──────── Exercise material ────────

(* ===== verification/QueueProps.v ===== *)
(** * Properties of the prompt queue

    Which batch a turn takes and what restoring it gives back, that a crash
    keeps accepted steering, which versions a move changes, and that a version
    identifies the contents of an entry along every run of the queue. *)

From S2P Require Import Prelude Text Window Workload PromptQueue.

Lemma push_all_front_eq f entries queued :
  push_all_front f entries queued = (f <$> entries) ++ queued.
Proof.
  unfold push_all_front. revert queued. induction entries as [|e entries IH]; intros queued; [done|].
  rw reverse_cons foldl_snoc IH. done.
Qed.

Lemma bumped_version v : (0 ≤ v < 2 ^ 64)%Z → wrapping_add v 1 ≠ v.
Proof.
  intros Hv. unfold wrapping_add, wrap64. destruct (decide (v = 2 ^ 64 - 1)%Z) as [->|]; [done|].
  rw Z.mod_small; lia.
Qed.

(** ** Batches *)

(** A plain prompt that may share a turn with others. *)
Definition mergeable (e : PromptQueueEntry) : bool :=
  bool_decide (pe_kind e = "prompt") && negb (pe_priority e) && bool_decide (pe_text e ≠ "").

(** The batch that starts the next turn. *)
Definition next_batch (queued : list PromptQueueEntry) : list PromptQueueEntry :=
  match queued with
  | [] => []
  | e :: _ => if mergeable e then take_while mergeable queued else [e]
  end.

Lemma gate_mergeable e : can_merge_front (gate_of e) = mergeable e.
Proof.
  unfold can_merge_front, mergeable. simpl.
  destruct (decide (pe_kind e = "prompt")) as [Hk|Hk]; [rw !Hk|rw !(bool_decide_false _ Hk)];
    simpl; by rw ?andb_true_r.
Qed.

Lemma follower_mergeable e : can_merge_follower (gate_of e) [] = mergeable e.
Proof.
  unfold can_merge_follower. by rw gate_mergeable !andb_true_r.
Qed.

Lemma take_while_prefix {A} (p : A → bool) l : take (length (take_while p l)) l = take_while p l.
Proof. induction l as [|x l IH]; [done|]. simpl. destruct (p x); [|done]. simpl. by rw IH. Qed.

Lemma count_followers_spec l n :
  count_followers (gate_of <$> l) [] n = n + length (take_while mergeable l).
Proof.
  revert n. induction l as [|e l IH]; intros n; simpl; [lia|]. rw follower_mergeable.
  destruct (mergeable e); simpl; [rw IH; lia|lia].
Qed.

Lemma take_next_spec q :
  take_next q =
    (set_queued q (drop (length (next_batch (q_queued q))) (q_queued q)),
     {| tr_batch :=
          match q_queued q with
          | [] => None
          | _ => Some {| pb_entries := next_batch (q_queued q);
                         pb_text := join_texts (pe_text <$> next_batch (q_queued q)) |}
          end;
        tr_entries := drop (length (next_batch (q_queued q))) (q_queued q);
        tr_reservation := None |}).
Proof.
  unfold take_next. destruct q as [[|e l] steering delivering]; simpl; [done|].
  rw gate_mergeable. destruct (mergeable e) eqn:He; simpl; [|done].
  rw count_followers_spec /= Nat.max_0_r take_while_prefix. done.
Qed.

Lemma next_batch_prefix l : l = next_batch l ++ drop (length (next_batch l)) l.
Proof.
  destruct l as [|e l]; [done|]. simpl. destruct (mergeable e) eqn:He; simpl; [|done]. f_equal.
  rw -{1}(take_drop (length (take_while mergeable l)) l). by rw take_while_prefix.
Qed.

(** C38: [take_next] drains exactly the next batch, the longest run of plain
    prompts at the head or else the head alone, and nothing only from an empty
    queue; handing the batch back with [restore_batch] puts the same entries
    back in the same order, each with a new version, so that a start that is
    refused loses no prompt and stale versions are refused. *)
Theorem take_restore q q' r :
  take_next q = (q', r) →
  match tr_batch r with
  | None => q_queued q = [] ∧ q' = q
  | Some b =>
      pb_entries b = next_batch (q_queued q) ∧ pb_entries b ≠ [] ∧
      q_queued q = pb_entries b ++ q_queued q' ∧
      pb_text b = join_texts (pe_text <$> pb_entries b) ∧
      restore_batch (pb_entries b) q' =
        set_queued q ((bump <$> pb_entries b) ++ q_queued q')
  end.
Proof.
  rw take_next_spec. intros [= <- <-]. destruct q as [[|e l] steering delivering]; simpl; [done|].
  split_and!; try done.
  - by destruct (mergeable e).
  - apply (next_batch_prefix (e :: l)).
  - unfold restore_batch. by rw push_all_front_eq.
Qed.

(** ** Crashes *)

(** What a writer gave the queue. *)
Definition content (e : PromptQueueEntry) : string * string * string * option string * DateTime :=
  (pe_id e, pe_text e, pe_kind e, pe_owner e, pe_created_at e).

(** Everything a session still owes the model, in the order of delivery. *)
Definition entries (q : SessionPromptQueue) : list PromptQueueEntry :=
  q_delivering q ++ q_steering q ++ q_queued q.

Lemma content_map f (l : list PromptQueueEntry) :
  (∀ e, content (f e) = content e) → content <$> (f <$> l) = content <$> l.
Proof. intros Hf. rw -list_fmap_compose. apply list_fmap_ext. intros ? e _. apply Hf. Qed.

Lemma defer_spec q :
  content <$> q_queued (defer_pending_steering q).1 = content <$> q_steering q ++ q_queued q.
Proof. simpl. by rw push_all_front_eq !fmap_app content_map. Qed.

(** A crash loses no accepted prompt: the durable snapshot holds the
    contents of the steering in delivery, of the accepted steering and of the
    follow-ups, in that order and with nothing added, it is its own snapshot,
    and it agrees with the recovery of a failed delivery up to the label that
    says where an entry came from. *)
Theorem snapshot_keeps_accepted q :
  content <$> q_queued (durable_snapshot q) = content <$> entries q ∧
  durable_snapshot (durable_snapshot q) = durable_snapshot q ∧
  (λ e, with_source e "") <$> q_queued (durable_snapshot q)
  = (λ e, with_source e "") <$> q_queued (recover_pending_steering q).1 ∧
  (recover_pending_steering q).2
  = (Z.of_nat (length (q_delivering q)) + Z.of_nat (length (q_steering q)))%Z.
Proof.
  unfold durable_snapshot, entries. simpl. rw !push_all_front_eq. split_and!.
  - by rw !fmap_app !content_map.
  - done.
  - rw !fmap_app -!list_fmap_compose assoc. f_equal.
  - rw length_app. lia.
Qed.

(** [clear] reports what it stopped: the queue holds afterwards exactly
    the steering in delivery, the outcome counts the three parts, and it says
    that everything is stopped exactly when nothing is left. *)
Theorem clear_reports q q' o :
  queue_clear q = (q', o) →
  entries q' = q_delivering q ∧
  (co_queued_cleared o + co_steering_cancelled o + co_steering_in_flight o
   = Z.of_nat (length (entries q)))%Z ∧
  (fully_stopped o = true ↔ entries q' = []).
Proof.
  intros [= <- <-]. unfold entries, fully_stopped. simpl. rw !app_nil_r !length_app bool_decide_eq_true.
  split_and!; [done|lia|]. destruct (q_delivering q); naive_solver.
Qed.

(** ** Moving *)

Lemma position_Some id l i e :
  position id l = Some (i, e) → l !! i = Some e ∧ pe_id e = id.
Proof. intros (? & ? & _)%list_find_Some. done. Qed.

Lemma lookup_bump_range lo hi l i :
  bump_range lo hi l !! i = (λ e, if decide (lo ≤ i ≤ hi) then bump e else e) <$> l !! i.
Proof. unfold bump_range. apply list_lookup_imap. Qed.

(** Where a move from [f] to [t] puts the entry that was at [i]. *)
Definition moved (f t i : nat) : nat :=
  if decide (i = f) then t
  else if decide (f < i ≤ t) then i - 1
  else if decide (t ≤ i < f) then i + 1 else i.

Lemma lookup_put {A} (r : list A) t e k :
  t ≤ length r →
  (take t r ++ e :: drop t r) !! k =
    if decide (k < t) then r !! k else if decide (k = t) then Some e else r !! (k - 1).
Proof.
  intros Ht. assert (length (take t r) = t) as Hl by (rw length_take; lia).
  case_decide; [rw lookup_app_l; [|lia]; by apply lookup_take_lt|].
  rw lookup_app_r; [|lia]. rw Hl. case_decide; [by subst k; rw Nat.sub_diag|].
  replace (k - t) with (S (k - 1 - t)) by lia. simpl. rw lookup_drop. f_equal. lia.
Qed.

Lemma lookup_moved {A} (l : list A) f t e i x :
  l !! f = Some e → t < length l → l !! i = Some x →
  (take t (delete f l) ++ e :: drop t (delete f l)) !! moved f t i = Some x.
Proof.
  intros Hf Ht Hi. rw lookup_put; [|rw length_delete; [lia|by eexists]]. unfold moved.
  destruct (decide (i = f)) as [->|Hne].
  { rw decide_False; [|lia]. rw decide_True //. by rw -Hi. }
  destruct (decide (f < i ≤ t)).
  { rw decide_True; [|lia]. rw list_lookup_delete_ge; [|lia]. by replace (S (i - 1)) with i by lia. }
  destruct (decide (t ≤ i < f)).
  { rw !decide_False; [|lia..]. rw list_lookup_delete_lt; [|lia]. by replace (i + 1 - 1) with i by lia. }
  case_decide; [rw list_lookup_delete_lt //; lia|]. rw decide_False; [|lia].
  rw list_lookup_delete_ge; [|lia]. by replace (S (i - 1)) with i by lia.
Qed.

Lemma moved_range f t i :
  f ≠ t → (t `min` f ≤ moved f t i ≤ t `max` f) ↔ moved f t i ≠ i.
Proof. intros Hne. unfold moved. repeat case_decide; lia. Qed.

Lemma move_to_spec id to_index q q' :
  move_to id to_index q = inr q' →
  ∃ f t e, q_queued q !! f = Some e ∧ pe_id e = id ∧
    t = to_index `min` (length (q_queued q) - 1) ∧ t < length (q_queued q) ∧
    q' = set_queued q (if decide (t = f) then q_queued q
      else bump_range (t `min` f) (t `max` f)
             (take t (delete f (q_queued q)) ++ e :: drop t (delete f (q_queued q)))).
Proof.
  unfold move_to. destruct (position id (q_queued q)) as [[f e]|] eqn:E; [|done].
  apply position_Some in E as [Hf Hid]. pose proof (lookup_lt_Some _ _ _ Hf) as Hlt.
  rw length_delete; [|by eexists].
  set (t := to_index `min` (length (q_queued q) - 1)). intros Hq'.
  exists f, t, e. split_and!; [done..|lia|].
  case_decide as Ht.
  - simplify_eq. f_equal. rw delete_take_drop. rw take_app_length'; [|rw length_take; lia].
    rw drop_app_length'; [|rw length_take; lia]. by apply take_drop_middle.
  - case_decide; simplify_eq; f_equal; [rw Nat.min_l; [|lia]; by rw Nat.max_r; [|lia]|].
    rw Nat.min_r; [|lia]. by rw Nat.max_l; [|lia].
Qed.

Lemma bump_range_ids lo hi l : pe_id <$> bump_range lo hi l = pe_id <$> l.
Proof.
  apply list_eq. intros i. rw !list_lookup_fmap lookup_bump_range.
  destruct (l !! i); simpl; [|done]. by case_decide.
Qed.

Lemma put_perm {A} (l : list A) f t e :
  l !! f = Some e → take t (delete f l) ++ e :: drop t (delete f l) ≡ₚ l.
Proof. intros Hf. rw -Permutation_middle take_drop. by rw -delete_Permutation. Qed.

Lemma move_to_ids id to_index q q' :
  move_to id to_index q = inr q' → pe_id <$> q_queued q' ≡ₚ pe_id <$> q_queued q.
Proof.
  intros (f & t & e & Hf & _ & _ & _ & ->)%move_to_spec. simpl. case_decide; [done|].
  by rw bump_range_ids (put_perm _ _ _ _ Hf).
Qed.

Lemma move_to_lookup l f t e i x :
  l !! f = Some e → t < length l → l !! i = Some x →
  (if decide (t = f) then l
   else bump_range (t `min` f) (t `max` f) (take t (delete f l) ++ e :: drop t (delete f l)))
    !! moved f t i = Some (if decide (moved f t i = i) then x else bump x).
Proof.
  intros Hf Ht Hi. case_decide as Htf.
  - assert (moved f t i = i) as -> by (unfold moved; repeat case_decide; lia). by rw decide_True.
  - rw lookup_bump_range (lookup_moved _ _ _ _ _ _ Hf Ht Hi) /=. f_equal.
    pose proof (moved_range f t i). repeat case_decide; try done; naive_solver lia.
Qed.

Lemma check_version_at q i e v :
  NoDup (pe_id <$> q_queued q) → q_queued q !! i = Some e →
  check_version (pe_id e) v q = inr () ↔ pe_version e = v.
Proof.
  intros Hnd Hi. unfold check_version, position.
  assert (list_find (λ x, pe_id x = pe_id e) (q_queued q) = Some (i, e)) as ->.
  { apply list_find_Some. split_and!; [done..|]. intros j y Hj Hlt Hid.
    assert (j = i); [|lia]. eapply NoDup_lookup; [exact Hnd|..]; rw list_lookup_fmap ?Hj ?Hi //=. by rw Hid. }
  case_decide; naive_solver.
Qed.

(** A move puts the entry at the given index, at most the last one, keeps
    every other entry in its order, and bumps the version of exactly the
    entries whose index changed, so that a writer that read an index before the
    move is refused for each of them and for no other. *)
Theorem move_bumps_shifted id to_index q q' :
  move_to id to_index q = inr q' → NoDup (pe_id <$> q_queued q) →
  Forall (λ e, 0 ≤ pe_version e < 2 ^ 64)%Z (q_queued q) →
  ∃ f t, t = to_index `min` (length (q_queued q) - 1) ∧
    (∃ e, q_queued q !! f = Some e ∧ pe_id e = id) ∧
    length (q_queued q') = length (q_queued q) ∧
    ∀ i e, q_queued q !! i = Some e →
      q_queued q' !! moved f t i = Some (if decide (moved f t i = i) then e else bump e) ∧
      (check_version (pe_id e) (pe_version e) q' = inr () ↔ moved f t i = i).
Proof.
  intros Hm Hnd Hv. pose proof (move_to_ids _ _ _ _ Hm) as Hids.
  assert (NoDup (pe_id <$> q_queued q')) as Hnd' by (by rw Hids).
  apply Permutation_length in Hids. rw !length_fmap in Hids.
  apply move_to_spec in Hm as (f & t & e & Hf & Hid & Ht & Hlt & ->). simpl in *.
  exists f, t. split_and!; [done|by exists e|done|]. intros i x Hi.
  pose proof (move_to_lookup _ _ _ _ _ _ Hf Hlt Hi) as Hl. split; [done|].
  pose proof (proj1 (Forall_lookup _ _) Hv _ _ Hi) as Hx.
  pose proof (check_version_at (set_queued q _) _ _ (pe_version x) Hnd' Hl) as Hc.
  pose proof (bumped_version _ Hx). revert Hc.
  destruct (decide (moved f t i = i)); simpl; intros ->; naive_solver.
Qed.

────────

Exercise goal >>
Only one stretch of the records above is wanted: the lines between the one holding "case_decide; naive_solver." and the one holding "entries whose index", inclusive, reproduced exactly.

Exercise answer >>
  case_decide; naive_solver.
Qed.

(** A move puts the entry at the given index, at most the last one, keeps
    every other entry in its order, and bumps the version of exactly the
    entries whose index changed, so that a writer that read an index before the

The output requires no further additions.